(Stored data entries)
───
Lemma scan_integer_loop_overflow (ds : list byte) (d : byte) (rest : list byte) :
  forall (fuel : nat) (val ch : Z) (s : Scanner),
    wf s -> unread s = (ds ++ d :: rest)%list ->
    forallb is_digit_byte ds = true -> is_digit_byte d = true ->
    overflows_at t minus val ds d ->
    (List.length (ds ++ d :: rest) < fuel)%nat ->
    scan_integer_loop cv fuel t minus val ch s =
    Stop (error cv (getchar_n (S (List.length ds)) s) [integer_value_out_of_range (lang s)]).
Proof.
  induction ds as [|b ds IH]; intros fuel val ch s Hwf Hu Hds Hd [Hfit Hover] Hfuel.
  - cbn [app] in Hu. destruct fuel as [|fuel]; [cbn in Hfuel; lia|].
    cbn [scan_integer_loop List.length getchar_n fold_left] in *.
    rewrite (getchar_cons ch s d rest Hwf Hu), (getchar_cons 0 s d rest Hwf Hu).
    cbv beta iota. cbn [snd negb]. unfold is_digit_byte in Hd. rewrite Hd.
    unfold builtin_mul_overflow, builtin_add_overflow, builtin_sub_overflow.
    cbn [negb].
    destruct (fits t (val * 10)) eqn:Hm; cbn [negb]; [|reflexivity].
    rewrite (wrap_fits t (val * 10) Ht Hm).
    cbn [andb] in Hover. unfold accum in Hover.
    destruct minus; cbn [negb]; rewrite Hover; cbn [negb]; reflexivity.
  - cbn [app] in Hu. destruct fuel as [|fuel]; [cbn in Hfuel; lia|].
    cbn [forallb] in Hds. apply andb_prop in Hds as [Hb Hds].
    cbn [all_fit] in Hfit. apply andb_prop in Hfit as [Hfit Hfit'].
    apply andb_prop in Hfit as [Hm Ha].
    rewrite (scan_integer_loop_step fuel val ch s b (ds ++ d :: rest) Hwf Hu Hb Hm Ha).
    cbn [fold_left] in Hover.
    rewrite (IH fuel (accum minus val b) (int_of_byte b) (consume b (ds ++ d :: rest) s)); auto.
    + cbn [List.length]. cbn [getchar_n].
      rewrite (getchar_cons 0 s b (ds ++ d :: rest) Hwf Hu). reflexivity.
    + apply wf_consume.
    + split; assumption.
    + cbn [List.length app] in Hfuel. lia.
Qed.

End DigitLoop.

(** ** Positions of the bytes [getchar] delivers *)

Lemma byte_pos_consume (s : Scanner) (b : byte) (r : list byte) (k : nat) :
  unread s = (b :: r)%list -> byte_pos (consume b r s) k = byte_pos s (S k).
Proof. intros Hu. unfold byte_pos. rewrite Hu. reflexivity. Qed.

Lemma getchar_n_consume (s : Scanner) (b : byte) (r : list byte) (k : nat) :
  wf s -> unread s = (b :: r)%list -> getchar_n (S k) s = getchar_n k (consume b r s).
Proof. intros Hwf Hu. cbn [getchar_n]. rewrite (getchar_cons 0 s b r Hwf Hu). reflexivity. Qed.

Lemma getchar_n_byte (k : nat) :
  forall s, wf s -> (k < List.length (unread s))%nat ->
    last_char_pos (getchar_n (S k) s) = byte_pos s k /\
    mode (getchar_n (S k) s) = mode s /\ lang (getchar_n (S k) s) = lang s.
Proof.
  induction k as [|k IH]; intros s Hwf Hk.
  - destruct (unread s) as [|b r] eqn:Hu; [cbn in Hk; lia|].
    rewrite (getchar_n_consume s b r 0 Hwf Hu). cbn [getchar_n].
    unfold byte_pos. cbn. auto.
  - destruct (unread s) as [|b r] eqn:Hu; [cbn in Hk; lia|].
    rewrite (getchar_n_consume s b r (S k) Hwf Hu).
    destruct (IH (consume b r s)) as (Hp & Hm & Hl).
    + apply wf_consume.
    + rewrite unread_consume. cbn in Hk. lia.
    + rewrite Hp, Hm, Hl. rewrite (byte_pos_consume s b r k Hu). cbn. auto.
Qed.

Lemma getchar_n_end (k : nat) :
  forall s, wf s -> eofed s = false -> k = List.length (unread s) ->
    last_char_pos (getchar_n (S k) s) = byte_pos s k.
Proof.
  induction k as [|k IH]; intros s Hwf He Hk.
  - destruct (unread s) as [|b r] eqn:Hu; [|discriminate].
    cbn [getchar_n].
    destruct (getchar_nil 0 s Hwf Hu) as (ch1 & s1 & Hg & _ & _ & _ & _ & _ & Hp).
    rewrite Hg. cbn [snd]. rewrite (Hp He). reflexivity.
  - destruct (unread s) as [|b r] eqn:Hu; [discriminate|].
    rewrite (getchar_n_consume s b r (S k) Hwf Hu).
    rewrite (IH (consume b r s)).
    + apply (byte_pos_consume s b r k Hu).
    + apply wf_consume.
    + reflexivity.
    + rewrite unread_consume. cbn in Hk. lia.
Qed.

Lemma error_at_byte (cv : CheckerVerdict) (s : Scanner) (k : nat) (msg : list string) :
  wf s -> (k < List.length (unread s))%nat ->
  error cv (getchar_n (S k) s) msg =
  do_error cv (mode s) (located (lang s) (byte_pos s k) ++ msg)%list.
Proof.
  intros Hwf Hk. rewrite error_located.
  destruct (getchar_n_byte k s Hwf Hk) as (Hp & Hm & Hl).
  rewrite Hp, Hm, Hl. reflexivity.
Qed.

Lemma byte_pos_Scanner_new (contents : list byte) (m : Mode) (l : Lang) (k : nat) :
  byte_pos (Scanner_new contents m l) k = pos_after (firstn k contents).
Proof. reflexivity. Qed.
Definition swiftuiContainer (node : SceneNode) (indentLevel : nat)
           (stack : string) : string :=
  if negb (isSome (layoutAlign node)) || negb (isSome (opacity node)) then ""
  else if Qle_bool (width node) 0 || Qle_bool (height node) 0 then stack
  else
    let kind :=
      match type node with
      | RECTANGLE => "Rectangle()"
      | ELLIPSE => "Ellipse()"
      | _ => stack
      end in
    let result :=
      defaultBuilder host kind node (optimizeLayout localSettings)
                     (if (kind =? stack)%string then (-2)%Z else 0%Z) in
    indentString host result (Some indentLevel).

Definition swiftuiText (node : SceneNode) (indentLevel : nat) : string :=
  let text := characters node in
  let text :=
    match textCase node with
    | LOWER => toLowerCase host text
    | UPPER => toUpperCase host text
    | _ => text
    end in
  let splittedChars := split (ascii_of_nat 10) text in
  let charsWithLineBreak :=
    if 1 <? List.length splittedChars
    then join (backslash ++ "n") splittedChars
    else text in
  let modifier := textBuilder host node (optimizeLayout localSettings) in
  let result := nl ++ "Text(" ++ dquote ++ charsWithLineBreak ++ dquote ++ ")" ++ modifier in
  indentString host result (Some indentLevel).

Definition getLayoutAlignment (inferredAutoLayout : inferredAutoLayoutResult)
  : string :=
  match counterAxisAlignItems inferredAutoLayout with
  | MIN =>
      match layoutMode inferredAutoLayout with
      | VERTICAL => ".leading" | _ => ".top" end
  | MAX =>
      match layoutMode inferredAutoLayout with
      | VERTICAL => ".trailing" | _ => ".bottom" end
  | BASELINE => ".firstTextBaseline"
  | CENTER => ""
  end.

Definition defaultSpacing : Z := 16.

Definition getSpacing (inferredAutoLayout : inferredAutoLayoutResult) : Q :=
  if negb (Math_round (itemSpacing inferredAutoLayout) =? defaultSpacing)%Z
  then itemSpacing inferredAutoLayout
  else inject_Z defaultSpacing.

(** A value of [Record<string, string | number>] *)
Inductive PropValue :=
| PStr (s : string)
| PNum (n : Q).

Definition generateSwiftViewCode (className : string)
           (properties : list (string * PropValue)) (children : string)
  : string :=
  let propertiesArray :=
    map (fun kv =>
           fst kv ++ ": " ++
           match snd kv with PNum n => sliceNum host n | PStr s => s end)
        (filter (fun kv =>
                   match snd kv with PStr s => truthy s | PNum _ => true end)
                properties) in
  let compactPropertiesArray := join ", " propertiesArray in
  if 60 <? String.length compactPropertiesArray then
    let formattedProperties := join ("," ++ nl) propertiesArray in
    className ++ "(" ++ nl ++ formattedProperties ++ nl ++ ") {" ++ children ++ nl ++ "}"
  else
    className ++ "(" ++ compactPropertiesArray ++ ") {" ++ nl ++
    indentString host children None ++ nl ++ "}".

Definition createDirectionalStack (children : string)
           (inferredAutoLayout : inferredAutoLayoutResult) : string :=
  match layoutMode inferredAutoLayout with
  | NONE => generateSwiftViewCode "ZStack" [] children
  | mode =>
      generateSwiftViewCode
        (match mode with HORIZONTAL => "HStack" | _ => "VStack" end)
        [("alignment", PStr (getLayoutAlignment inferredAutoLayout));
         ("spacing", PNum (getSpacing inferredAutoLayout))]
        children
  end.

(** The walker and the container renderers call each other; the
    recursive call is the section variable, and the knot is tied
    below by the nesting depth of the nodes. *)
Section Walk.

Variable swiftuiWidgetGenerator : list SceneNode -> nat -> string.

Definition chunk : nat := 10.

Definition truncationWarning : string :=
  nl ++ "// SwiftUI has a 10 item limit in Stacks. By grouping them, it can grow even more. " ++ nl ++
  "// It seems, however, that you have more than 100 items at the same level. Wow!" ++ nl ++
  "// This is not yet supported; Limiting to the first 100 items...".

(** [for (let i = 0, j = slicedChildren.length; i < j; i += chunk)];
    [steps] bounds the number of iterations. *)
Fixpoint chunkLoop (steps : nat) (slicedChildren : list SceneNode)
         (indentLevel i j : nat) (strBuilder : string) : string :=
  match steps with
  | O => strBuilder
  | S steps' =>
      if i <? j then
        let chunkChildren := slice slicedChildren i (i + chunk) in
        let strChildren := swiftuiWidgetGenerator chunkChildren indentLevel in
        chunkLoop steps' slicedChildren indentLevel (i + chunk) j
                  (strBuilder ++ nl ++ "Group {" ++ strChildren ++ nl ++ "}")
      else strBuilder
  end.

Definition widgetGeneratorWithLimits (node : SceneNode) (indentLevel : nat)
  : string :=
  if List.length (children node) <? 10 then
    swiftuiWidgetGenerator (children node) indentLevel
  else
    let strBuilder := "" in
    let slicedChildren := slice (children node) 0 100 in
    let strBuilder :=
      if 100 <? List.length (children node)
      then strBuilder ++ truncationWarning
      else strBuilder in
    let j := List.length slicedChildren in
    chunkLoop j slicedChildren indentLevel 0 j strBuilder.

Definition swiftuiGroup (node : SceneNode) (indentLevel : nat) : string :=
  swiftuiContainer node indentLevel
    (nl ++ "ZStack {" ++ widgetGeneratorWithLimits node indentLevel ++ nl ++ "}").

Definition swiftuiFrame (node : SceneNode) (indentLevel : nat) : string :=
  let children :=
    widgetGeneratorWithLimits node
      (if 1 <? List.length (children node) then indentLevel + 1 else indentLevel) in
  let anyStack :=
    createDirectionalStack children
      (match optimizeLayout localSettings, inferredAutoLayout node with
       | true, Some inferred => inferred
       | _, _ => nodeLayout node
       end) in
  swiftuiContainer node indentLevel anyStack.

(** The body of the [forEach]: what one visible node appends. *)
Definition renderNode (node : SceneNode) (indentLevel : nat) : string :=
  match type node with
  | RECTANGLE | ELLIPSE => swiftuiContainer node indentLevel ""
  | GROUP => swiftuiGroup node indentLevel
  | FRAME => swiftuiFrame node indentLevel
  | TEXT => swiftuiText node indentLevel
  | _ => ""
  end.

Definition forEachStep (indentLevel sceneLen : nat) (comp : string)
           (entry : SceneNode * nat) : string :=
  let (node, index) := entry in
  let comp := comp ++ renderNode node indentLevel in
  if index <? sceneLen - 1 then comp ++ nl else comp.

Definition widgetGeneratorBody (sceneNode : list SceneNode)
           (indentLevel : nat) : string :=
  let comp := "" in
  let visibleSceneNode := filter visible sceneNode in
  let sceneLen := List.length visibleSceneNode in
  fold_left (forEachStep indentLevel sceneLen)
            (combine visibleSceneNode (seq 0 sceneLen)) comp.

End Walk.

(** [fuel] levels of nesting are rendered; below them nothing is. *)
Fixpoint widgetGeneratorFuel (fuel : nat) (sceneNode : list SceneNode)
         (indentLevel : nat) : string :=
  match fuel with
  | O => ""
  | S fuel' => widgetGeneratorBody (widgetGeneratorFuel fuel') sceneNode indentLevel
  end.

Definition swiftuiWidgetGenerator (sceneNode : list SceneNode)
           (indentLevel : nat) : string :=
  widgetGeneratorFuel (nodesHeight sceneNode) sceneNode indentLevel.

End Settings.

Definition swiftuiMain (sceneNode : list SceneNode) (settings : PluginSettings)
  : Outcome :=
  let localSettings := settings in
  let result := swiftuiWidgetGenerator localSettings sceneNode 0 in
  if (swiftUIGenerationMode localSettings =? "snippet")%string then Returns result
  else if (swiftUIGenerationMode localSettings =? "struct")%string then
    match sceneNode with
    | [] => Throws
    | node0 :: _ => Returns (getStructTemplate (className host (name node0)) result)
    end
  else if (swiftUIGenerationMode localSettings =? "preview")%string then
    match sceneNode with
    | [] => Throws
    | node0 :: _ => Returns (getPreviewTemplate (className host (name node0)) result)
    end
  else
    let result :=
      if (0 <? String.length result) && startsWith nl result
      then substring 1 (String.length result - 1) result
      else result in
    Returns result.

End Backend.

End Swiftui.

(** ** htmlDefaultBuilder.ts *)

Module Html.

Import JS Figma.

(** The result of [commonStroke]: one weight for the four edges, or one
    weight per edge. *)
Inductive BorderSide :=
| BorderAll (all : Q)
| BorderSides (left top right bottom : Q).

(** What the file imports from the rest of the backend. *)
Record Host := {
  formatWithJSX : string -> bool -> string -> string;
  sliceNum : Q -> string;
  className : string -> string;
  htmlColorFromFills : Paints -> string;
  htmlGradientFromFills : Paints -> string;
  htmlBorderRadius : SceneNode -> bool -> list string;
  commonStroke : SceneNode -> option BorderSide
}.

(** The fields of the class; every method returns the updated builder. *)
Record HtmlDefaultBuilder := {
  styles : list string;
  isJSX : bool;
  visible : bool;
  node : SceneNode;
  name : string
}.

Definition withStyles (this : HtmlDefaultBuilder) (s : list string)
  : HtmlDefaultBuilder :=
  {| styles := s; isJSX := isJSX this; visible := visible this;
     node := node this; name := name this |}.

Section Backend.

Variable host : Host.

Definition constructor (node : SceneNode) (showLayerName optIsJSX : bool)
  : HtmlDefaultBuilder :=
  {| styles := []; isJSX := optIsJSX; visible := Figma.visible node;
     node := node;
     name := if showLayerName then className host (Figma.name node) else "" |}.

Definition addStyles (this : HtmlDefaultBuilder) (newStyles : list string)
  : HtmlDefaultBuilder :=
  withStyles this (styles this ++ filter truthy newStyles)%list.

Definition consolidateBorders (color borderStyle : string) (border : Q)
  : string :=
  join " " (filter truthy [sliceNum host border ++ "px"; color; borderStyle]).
───
### ABOUT THIS EXERCISE
In the entries, find the line containing "weight per edge. *)" and output it and all remaining lines exactly.

### RESPONSE
    weight per edge. *)
Inductive BorderSide :=
| BorderAll (all : Q)
| BorderSides (left top right bottom : Q).

(** What the file imports from the rest of the backend. *)
Record Host := {
  formatWithJSX : string -> bool -> string -> string;
  sliceNum : Q -> string;
  className : string -> string;
  htmlColorFromFills : Paints -> string;
  htmlGradientFromFills : Paints -> string;
  htmlBorderRadius : SceneNode -> bool -> list string;
  commonStroke : SceneNode -> option BorderSide
}.

(** The fields of the class; every method returns the updated builder. *)
Record HtmlDefaultBuilder := {
  styles : list string;
  isJSX : bool;
  visible : bool;
  node : SceneNode;
  name : string
}.

Definition withStyles (this : HtmlDefaultBuilder) (s : list string)
  : HtmlDefaultBuilder :=
  {| styles := s; isJSX := isJSX this; visible := visible this;
     node := node this; name := name this |}.

Section Backend.

Variable host : Host.

Definition constructor (node : SceneNode) (showLayerName optIsJSX : bool)
  : HtmlDefaultBuilder :=
  {| styles := []; isJSX := optIsJSX; visible := Figma.visible node;
     node := node;
     name := if showLayerName then className host (Figma.name node) else "" |}.

Definition addStyles (this : HtmlDefaultBuilder) (newStyles : list string)
  : HtmlDefaultBuilder :=
  withStyles this (styles this ++ filter truthy newStyles)%list.

Definition consolidateBorders (color borderStyle : string) (border : Q)
  : string :=
  join " " (filter truthy [sliceNum host border ++ "px"; color; borderStyle]).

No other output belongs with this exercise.